*Work request*: Copy exactly the lines of the data below that run from the line holding "Proof. intros HF." through the line holding "Lemma finished_trans D", both ends included.

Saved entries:
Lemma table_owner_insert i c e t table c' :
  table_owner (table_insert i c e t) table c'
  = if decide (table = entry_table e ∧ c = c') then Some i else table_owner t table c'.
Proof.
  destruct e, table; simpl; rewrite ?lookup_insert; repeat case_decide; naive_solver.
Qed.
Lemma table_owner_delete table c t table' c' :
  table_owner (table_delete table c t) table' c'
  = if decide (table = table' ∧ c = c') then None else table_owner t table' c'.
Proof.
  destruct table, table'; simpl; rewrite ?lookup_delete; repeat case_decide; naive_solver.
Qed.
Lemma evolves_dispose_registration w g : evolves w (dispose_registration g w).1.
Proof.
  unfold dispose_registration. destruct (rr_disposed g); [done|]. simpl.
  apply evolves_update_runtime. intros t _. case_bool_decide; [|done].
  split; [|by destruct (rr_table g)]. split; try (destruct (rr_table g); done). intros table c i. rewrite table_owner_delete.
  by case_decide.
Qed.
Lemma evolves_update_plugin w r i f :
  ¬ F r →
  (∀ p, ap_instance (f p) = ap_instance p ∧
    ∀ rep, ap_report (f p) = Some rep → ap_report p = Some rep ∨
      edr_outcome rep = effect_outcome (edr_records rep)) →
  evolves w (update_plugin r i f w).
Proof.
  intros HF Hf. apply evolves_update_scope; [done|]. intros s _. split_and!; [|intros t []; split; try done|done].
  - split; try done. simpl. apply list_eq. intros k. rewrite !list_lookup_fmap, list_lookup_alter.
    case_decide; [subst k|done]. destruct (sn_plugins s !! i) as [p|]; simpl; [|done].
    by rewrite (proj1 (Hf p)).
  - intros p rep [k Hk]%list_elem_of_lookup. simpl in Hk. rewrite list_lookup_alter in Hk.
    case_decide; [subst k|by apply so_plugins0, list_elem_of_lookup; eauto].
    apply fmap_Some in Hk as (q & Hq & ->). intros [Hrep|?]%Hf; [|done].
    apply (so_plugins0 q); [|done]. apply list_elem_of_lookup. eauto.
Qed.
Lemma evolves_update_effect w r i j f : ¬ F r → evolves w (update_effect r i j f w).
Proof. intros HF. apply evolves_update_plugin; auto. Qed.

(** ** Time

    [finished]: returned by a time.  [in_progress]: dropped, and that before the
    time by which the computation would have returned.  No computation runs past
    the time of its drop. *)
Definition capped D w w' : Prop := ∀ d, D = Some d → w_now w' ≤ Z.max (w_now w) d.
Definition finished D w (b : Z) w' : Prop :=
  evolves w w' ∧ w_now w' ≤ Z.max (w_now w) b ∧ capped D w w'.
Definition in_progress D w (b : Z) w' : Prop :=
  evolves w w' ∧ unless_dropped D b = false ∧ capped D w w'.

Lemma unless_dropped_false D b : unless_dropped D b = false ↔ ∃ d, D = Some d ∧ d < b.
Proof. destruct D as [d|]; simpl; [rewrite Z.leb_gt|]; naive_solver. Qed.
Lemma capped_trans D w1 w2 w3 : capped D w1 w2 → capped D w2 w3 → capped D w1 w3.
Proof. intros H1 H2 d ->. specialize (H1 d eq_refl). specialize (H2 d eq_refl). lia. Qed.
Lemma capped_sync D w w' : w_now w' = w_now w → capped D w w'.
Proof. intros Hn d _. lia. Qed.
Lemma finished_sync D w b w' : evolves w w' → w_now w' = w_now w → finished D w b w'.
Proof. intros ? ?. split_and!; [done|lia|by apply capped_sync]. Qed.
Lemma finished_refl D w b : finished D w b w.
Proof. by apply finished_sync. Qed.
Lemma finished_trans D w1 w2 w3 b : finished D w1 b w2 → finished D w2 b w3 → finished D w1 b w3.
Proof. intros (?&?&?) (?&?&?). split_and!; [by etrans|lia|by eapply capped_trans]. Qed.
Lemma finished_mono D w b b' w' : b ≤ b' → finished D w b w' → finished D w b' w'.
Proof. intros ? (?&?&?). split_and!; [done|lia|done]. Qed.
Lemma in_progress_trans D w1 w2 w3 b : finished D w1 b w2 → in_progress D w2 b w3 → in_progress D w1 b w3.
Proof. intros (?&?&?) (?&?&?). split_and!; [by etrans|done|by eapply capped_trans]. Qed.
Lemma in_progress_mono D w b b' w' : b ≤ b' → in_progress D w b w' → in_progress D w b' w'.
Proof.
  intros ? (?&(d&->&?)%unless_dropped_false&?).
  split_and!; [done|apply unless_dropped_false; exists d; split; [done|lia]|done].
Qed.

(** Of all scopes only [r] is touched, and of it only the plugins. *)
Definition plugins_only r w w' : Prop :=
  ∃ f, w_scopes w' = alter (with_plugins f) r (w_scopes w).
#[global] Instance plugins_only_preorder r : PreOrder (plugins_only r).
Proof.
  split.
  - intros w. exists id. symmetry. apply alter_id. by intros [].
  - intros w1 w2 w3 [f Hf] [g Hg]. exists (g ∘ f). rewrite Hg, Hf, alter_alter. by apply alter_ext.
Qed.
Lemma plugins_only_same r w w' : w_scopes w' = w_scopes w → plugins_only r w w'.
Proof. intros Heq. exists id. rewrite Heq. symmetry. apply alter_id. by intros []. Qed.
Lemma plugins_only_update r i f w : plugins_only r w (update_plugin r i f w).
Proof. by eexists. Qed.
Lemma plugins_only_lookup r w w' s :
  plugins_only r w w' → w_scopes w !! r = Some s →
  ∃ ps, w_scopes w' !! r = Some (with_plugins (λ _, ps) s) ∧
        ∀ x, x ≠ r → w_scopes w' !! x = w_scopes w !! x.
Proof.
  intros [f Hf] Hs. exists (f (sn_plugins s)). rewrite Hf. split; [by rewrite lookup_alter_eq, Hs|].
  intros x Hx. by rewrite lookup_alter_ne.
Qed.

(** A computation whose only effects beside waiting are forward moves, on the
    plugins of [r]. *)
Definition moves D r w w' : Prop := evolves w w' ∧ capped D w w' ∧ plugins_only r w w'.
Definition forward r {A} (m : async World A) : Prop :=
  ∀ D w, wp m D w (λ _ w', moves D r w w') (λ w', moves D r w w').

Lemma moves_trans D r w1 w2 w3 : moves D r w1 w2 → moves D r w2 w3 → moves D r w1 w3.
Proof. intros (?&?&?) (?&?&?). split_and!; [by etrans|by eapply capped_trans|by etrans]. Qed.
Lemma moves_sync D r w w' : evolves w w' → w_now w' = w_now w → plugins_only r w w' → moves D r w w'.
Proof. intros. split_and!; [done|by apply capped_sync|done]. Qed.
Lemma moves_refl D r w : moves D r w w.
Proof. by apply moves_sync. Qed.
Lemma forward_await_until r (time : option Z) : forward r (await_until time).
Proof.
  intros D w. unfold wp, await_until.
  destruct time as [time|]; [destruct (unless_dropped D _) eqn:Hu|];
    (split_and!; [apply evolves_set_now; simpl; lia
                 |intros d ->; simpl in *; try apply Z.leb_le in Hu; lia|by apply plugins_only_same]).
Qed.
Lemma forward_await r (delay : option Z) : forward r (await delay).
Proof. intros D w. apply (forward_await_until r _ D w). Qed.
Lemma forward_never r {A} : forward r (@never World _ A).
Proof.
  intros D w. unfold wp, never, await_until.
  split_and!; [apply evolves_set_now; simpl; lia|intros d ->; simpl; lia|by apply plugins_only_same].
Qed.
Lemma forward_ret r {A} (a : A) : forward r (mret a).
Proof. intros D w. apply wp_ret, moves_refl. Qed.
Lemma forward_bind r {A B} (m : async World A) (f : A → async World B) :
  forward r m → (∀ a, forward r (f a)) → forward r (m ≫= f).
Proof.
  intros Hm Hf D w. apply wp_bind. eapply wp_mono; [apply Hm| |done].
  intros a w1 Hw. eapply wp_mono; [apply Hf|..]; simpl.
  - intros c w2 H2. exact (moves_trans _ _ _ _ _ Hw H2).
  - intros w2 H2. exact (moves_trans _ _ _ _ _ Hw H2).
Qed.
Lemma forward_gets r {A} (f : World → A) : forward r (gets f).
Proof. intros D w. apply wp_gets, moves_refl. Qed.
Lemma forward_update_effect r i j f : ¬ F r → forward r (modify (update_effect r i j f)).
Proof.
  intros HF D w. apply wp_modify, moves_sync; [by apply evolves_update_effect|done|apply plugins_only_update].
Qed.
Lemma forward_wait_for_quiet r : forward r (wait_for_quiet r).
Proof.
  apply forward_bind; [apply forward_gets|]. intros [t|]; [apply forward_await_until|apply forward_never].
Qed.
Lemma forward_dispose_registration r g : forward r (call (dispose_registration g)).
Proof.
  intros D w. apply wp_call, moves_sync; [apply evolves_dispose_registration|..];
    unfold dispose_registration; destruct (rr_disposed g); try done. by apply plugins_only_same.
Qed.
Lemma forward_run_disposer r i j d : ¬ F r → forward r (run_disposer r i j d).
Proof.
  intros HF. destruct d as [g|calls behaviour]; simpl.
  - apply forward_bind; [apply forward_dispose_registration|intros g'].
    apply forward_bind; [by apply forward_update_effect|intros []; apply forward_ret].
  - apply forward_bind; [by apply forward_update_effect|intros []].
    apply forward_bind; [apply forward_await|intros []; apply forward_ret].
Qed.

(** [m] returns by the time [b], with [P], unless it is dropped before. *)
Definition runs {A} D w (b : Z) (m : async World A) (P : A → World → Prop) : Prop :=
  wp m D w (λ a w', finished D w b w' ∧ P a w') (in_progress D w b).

*Task result*:
Proof. intros HF. apply evolves_update_plugin; auto. Qed.

(** ** Time

    [finished]: returned by a time.  [in_progress]: dropped, and that before the
    time by which the computation would have returned.  No computation runs past
    the time of its drop. *)
Definition capped D w w' : Prop := ∀ d, D = Some d → w_now w' ≤ Z.max (w_now w) d.
Definition finished D w (b : Z) w' : Prop :=
  evolves w w' ∧ w_now w' ≤ Z.max (w_now w) b ∧ capped D w w'.
Definition in_progress D w (b : Z) w' : Prop :=
  evolves w w' ∧ unless_dropped D b = false ∧ capped D w w'.

Lemma unless_dropped_false D b : unless_dropped D b = false ↔ ∃ d, D = Some d ∧ d < b.
Proof. destruct D as [d|]; simpl; [rewrite Z.leb_gt|]; naive_solver. Qed.
Lemma capped_trans D w1 w2 w3 : capped D w1 w2 → capped D w2 w3 → capped D w1 w3.
Proof. intros H1 H2 d ->. specialize (H1 d eq_refl). specialize (H2 d eq_refl). lia. Qed.
Lemma capped_sync D w w' : w_now w' = w_now w → capped D w w'.
Proof. intros Hn d _. lia. Qed.
Lemma finished_sync D w b w' : evolves w w' → w_now w' = w_now w → finished D w b w'.
Proof. intros ? ?. split_and!; [done|lia|by apply capped_sync]. Qed.
Lemma finished_refl D w b : finished D w b w.
Proof. by apply finished_sync. Qed.
Lemma finished_trans D w1 w2 w3 b : finished D w1 b w2 → finished D w2 b w3 → finished D w1 b w3.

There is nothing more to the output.